The University of Essex is one of the first to confirm that there will be cuts and not just “freezes.” And, with grim predictability, it’s been temporary academic posts that have been the first under the knife. Among these are the graduate teaching assistant posts, roles which subsidise deeply inadequate scholarships (for those lucky enough to have one).
Unsurprisingly, salaries for high-paid managers are to remain untouched. Take-home pay for top-tier management has mushroomed in recent years. Over 70 staff at the University of Essex earn more than £100,000 per year. The Vice-Chancellor is one of the highest paid in the country, earning £299,000 and enjoying rent-free housing and private medical insurance. A useful reminder that the modern university is also a site of class struggle.
These latest cuts will have the effect of drastically deepening inequalities on campus. They also expose the public relations industry around universities and their workplace practices. In 2018, the University of Essex was awarded ‘University of the Year’ and praised for, among other things, putting the needs of staff and students first. What a difference two years makes.
PhD students at the University of Essex are now mobilising to demand that the university reassess its decision. They are backed by teaching staff as well as the University and College Union (UCU) which has launched a petition, calling on the university to safeguard jobs.
“The University management is in a very difficult position, but rather than cutting the jobs of some of the most vulnerable teaching staff, it could be looking for savings among some of its more privileged staff, including the professoriate and highest-paid professional services employees,” said Linsey McGoey, a professor in the Department of Sociology.
University managements have a choice: they can respond to the coronavirus crisis by getting rid of their most precarious staff (both academic and non-academic workers) or they can fight to defend higher education. Even before the pandemic, terms and conditions for university workers were under attack – how management responds to this crisis will determine whether this process will soon be on steroids.
Just weeks ago, workers in higher education were on strike. The UCU’s broad ranging action – waged over ‘four fights’ in pay, equality, workload and casualisation – was an indication of how deep the problems in the sector run.
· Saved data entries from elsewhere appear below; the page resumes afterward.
(* ===== verification/WalSurvive.v ===== *)
(** The writer's operations keep the invariant of [WalDurable], and the
    theorem they add up to: acknowledged batches survive a power loss. *)

From stdpp Require Import prelude gmap strings.
From Stdlib Require Import ZArith Lia.
From S2P Require Import Prelude RustStr WalFrame WalDisk WalLifecycle WalWriter WalDurable.

(** What a call answers: an optional segment, or whether anything was synced;
    [None] is an error. *)
Abbreviation Reply := (option (option WalSegment) + option bool)%type (only parsing).

Section Ops.
Context {batch : Type} `{!ArrowIpc batch, !ArrowIpcLaws batch, !WalBatch batch, !WalBatchLaws batch}.
Implicit Types (d : Disk) (L acked : list batch) (sealed : list (rstr * list batch)) (w : WalWriter).

(** The body of [L] is one a [Vec] can hold once compressed. *)
Definition body_fits L : Prop := len (zstd_encode (batch:=batch) (ipc_body L ipc_eos)) < 2 ^ 64.

(** A segment the writer lets go of, owing [S]. *)
Definition let_go (sid : rstr) (S : list batch) sealed : list (rstr * list batch) :=
  match S with [] => sealed | _ => (sid, S) :: sealed end.

(** How a seal ends: all of [L] is owed once it returned a segment. *)
Definition seal_post (ids : list rstr) sealed (sid : rstr) L acked w
    (x : WalWriter * option (option WalSegment)) d : Prop :=
  x.1 = w ∧ wal_inv ids (let_go sid (match x.2 with Some (Some _) => L | _ => acked end) sealed) d.

(** What holds wherever the power may go while segment [sid] is open. *)
Definition safe (ids : list rstr) sealed (sid : rstr) acked d : Prop :=
  wal_inv ids sealed d ∧ (acked ≠ [] → held d sid acked).

Record current_ok (ids : list rstr) sealed L acked d (a : ActiveSegment) : Prop := mkCurrentOk {
  co_id : id a ∈ ids;
  co_sealed S : (id a, S) ∉ sealed;
  co_open : ∃ sy c, opened (id a) (ino a) (owner a) L acked sy c d
              ∧ c ++ buf a = open_header (owner a) ++ ipc_body L [];
  co_dir : dir_synced a = true → fixed (active_path (id a)) (ino a) d;
  co_rows : 0 ≤ rows a;
  co_acked : acked ≠ [] → rows a ≠ 0;
}.

Lemma safe_let_go ids sealed sid acked d :
  sid ∈ ids → safe ids sealed sid acked d → wal_inv ids (let_go sid acked sealed) d.
Proof. intros Hid [Hi Hh]. destruct acked; [done|]. apply inv_release; auto. Qed.

Section OneSegment.
Context (ids : list rstr) (sealed : list (rstr * list batch)) (sid : rstr) (acked : list batch).
Context (Hid : sid ∈ ids) (Hsealed : ∀ S, (sid, S) ∉ sealed).
Local Abbreviation safe' := (safe ids sealed sid acked).

Lemma opened_safe i o L sy c d :
  wal_inv ids sealed d → opened sid i o L acked sy c d → safe' d.
Proof. intros Hi Ho. split; [done|]. intros. by eapply opened_held. Qed.

Lemma opened_inode_inv i o L sy c nd d :
  wal_inv ids sealed d → opened sid i o L acked sy c d → wal_inv ids sealed (set_inode i nd d).
Proof.
  intros Hi Ho. apply (inv_inode ids sealed sid); try done.
  eapply only_mono; [|apply Ho]. intros p <-. by left.
Qed.

(** ** Sealing *)

Lemma file_ok_prefix nd (L M : list batch) : M `prefix_of` L → file_ok nd L → file_ok nd M.
Proof. intros Hp Hok k Hk. destruct (Hok k Hk) as (? & l & ? & ?). split; [done|]. exists l. split; [done|]. by etransitivity. Qed.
And it followed a similar action in 2018 over pensions, which remains a live issue.
If, or perhaps when, the government bails out the UK’s university sector, workers must fight for funding to be provided on terms that benefit workers and local communities, not the highly-paid senior managers or predatory property developers.
Teaching is a crucial part of the education and training required for PhD students to progress in their academic careers. In an already squeezed academic job market, denying PhD students teaching experience will result in many simply being overlooked during recruitment processes.
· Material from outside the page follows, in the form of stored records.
Lemma lex_sorted_NoDup l : StronglySorted lex_lt l → NoDup l.
Proof.
  induction 1 as [|n l _ IH Hn]; [constructor|]. constructor; [|done]. intros Hin.
  rewrite Forall_forall in Hn. by apply (lex_lt_irrefl n), Hn.
Qed.

(** A sorted list of references is left as it is. *)
Lemma sort_sorted (l : list SegmentRef) :
  StronglySorted lex_lt (name <$> l) → merge_sort name_le l = l.
Proof.
  intros Hs. eapply StronglySorted_unique_strong; [|apply StronglySorted_merge_sort; apply _| |apply merge_sort_Permutation].
  - intros a b Ha Hb Hab Hba. rewrite merge_sort_Permutation in Ha.
    assert (name a = name b) as E by (by apply (anti_symm lex_le)).
    apply lex_sorted_NoDup in Hs. apply list_elem_of_lookup in Ha as [i Hi], Hb as [j Hj].
    assert (i = j) as ->; [|congruence].
    eapply NoDup_lookup; [exact Hs|rewrite list_lookup_fmap, Hi; done|]. by rewrite list_lookup_fmap, Hj, E.
  - induction l as [|a l IH]; [constructor|]. apply StronglySorted_inv in Hs as [Hs Ha]. constructor; [by apply IH|].
    apply (Forall_fmap name) in Ha. eapply Forall_impl; [exact Ha|]. intros b Hb. apply lex_le_lt_eq. by left.
Qed.

(** Strings are ordered by the first byte they differ in. *)
Lemma lex_leb_common p (x y : Z) (a b : bytes) : x < y → lex_leb (p ++ x :: a) (p ++ y :: b) = true.
Proof.
  intros H. unfold lex_leb. induction p as [|z p IH]; cbn [app lex_cmp].
  - by rewrite (proj2 (Z.compare_lt_iff x y) H).
  - by rewrite Z.compare_refl.
Qed.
Not only will graduate teaching assistants be left without pay next year. When they eventually attempt to enter the academic jobs market (if such a thing still exists), they will be at a huge disadvantage. The result of coronavirus may well be that universities wealthy enough to make no cuts at all will be the only ones able to turn out the most qualified junior academics – further entrenching inequalities within the sector.
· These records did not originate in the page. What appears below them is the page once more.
(* ===== verification/WalCursor.v ===== *)
(** The durable position of a secondary consumer ([SegmentConsumer] of
    loglake-wal, [consumer.rs]): a life of commits, each of whose calls may
    fail, and the power loss that ends it. *)

From stdpp Require Import prelude gmap strings.
From Stdlib Require Import ZArith Lia.
From S2P Require Import Prelude RustStr WalFrame WalDisk WalLifecycle WalConsumer.

(** * The names of a file after a power loss *)

(** The files that may have the name [p] after a power loss ([None]: no file). *)
Definition maybe (p : path) (X : option N → Prop) (d : Disk) : Prop :=
  X (durable d !! p) ∧
  Forall (λ op, match op with
                | Link q i => q = p → X (Some i)
                | Unlink q => q = p → X None
                | Move s t i => (t = p → X (Some i)) ∧ (s = p → X None)
                end) (pending d).

Lemma maybe_survives p X d ns : maybe p X d → survives (pending d) (durable d) ns → X (ns !! p).
Proof.
  intros [Hd Hp] Hs. induction Hs as [ns|op l ns ns' _ IH|op l ns ns' _ IH|s t i l ns ns' _ IH];
    [done|inversion Hp as [|?? Ho Hl]; subst; apply IH; try done..].
  - destruct op as [q i|q|s t i]; cbn; rewrite ?lookup_insert, ?lookup_delete; repeat case_decide; naive_solver.
  - rewrite lookup_insert. case_decide; [|done]. by apply Ho.
Qed.

Lemma maybe_mono p (X Y : option N → Prop) d : (∀ o, X o → Y o) → maybe p X d → maybe p Y d.
Proof. intros HXY [Hd Hp]. split; [auto|]. eapply Forall_impl; [exact Hp|]. intros []; cbn; naive_solver. Qed.

Lemma maybe_and p (X Y : option N → Prop) d : maybe p X d → maybe p Y d → maybe p (λ o, X o ∧ Y o) d.
Proof.
  intros [Hd Hp] [Hd' Hp']. split; [done|]. rewrite Forall_forall in *. intros op Hin.
  specialize (Hp op Hin). specialize (Hp' op Hin). destruct op; naive_solver.
Qed.

Lemma maybe_change p X op d :
  match op with
  | Link q i => q = p → X (Some i)
  | Unlink q => q = p → X None
  | Move s t i => (t = p → X (Some i)) ∧ (s = p → X None)
  end → maybe p X d → maybe p X (change op d).
Proof. intros Ho [Hd Hp]. split; [done|]. apply Forall_app. by rewrite Forall_singleton. Qed.

Lemma maybe_sync p X D d : maybe p X d → maybe p X (sync_dir D d).
Proof.
  intros [Hd Hp].
  assert (∀ op', (∃ op, op ∈ pending d ∧ (op' ∈ flushed D op ∨ op' ∈ kept D op)) →
    match op' with
    | Link q i => q = p → X (Some i)
    | Unlink q => q = p → X None
    | Move s t i => (t = p → X (Some i)) ∧ (s = p → X None)
    end) as Hop.
  { rewrite Forall_forall in Hp. intros op' (op & Hin & Hk). specialize (Hp op Hin).
    destruct op, Hk as [Hk|Hk]; cbn in Hk; repeat case_decide; rewrite ?list_elem_of_singleton, ?elem_of_nil in Hk;
      subst; try done; naive_solver. }
  split.
  - cbn [durable sync_dir]. apply (maybe_survives p X (mkDisk ∅ ∅ (durable d) (pending d ≫= flushed D))); [|apply survives_replay].
    split; [done|]. apply Forall_forall. intros op' (op & ? & ?)%list_elem_of_bind. apply Hop. eauto.
  - apply Forall_forall. cbn. intros op' (op & ? & ?)%list_elem_of_bind. apply Hop. eauto.
Qed.

Lemma fixed_maybe p i d : fixed p i d → maybe p (eq (Some i)) d.
Proof.
  intros [Hd Hp]. split; [done|]. eapply Forall_impl; [exact Hp|]. intros []; cbn; set_solver.
Qed.

Section Cursor.
Context `{!CursorJson, !CursorJsonLaws}.
Context (cid : rstr).
Abbreviation cur := (cursor_path cid).
Abbreviation tmp := (cursor_tmp cid).

(** A file, whole and durable, with a position of [P] in it. *)
Definition holds (P : option rstr → Prop) (nd : Inode) : Prop :=
  synced nd = length (data nd) ∧ ∃ st, from_slice (data nd) = Some st ∧ P (last_segment_name st).

(** What may be found under the cursor's name: a file of no other name that
    holds a position of [P], or none when [P] has the start. *)
Definition candidate (P : option rstr → Prop) (d : Disk) (o : option N) : Prop :=
  match o with
  | None => P None
  | Some i => (∃ nd, inodes d !! i = Some nd ∧ holds P nd) ∧ ∀ p, live d !! p = Some i → p = cur
  end.

(** Whatever a power loss leaves, the cursor is one of the positions [P]. *)
Record cursor_at (P : option rstr → Prop) (d : Disk) : Prop := mkCursorAt {
  ca_sane : sane d;
  ca_maybe : maybe cur (candidate P d) d;
}.

Lemma candidate_mono (P Q : option rstr → Prop) d o : (∀ s, P s → Q s) → candidate P d o → candidate Q d o.
Proof.
  intros HPQ. destruct o as [i|]; [|apply HPQ]. intros [(nd & Hi & Hsy & st & Hst & HP) Hl]. split; [|done].
  exists nd. split; [done|]. split; [done|]. eauto.
Qed.

Lemma cursor_mono (P Q : option rstr → Prop) d : (∀ s, P s → Q s) → cursor_at P d → cursor_at Q d.
Proof. intros HPQ []. split; [done|]. eapply maybe_mono; [|done]. intros o. by apply candidate_mono. Qed.

(** ** Calls that leave the cursor alone *)

Definition away (d : Disk) {R} (op : Op R) : Prop :=
  match op with
  | OpCreate p | OpRemove p => p ≠ cur
  | OpRename p q => p ≠ cur ∧ q ≠ cur
  | OpAppend j _ => ∃ p, p ≠ cur ∧ live d !! p = Some j
  | _ => True
  end.

Lemma cursor_change P op d :
  sane (change op d) → cur ∉ touches op →
  match op with
  | Link _ i => maybe cur (λ o, o ≠ Some i) d
  | Move s _ i => live d !! s = Some i
  | Unlink _ => True
  end → cursor_at P d → cursor_at P (change op d).
Proof.
  intros Hs Ht Hop [Hsn Hm]. split; [done|]. apply maybe_change; [destruct op; cbn in Ht; set_solver|].
  eapply (maybe_mono _ (λ o, candidate P d o ∧ match op with Link _ i => o ≠ Some i | _ => True end)).
  2: { apply maybe_and; [done|]. destruct op; [done|..]; by eapply (maybe_mono _ _ (λ _, True)). }
  intros [i|]; [|by intros [? _]]. intros [[Hnd Hl] Hn]. split; [done|].
  intros p. destruct op as [q j|q|s t j]; cbn [live change apply_op]; rewrite ?lookup_insert, ?lookup_delete;
    repeat case_decide; intros; simplify_eq; auto.
  exfalso. apply Ht. cbn. assert (s = cur) as -> by auto. left.
Qed.

Lemma cursor_inode P j nd' d :
  (∀ nd, candidate P d (Some j) → inodes d !! j = Some nd → holds P nd → holds P nd') →
  cursor_at P d → cursor_at P (set_inode j nd' d).
Proof.
  intros Hj [Hsn Hm]. split; [by apply sane_inode|]. eapply maybe_mono; [|exact Hm].
  intros [i|]; [|done]. intros Hcand. pose proof Hcand as [(nd & Hi & Hh) Hl]. split; [|done].
  cbn. destruct (decide (j = i)) as [->|].
  - rewrite lookup_insert_eq. eauto.
  - rewrite lookup_insert_ne by done. eauto.
Qed.

Lemma cursor_away {R} P (op : Op R) d r d' : away d op → exec d op r d' → cursor_at P d → cursor_at P d'.
Proof.
  intros Hw He Ho. pose proof (exec_sane _ _ _ _ He (ca_sane _ _ Ho)) as Hs.
  assert (∀ p j, p ≠ cur → live d !! p = Some j → ¬ candidate P d (Some j)) as Hother.
  { intros p j Hp Hj [_ Hl]. auto. }
  destruct op; cbn [away] in Hw; inv_exec He; try done.
  - apply cursor_change; [done|by intros ?%list_elem_of_singleton| |].
    + eapply maybe_mono; [|apply Ho]. intros [k|]; [|done]. intros [(nd & Hk & _) _] E. congruence.
    + apply cursor_inode; [|done]. intros nd [(nd' & ? & _) _]. congruence.
  - apply cursor_inode; [|done]. intros nd Hcd. by destruct (Hother p i).
  - destruct Hw as (p & Hp & Hl). apply cursor_inode; [|done]. intros nd' Hcd. by destruct (Hother p i).
  - apply cursor_inode; [|done]. intros nd' _ Hi [Hsy Hst]. simplify_eq. by split.
  - split; [done|]. apply maybe_sync, Ho.
  - destruct Hw. apply cursor_change; [done| |done|done]. cbn. rewrite !elem_of_cons, elem_of_nil. naive_solver.
  - apply cursor_change; [done|by intros ?%list_elem_of_singleton|done|done].
Qed.

(** ** Publishing *)

Lemma write_sync_away P p bs d :
  p ≠ cur → cursor_at P d →
  always (cursor_at P)
    (λ r d', r = Some tt → ∃ j, live d' !! p = Some j ∧ inodes d' !! j = Some (mkInode bs (length bs)))
    (write_sync p bs) d.
Proof.
  intros Hp Ho. apply always_op; [done|]. intros r d1 He.
  pose proof (cursor_away P (OpCreate p) _ _ _ Hp He Ho) as Ho1. destruct r as [j|]; [|by apply always_ret].
  assert (live d1 !! p = Some j ∧ inodes d1 !! j = Some (mkInode [] 0)) as [Hl Hi].
  { inv_exec He; cbn; rewrite ?lookup_insert_eq; done. }
  clear He. apply always_op; [done|]. intros k d2 He.
  pose proof (cursor_away P (OpAppend j bs) _ _ _ ltac:(by exists p) He Ho1) as Ho2. inv_exec He.
  rewrite app_nil_l in *. destruct (Nat.ltb_spec k (length bs)) as [Hk|Hk]; [by apply always_ret|].
  rewrite take_ge in * by done. apply always_call; [done|]. intros r d3 He.
  split; [by eapply (cursor_away P (OpSyncFile j))|]. intros ->. exists j.
  cbn [exec] in He. destruct He as [[? _]|(nd & _ & Hnd & ->)]; [done|].
  cbn in Hnd. rewrite lookup_insert_eq in Hnd. injection Hnd as <-. cbn. by rewrite lookup_insert_eq.
Qed.

Lemma publish_away P p t bs d :
  p ≠ cur → t ≠ cur → cursor_at P d → always (cursor_at P) (λ _ _, True) (publish_file p t bs) d.
Proof.
  intros Hp Ht Ho. apply always_bind. eapply (always_mono (cursor_at P)); [done| |by apply write_sync_away].
  intros [[]|] d1 Ho1 _; [|by apply always_ret]. apply always_op; [done|]. intros r d2 He.
  assert (cursor_at P d2) as Ho2 by (by eapply (cursor_away P (OpRename t p))).
  destruct r as [[]|]; [|by apply always_ret]. apply always_call; [done|]. intros r d3 He3.
  split; [|done]. by eapply (cursor_away P (OpSyncDir p.1)).
Qed.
There are also fears that the financial pressure caused by job cuts will exacerbate the crisis of mental health in the sector. A recent global study conducted among PhD students found that more than one-third had sought help for anxiety or depression caused by their PhD studies.
Cutting temporary teaching positions will place even more pressure on permanent staff. Overwork is a serious occupational health hazard in higher education. In 2018, a lecturer at Cardiff took his own life. His widow later discussed the pressure Malcolm Anderson had been under at work – he was expected to mark 418 exam papers in just 20 days.
This pandemic has brought home the essential role universities play in society, with their workers now at the forefront of the global efforts to produce a vaccine for Covid-19. But they aren’t just centres of research, they’re often the largest employer in a city or even in a region. If they’re left to fail, or if cuts are made that penalise their lowest-earning staff, many thousands will suffer.
This crisis is an opportunity to reassess the purpose of higher education. Universities are publicly-funded spaces of learning that ought to pursue the common good, but the marketisation of higher education has enriched a small number at public expense.
It’s time for management and the government to reflect on the failures of the marketised model – which is forcing staff to take industrial action and undermining the quality of teaching available to students. The neoliberal university is under stress, we must make sure that what comes next is better and not worse.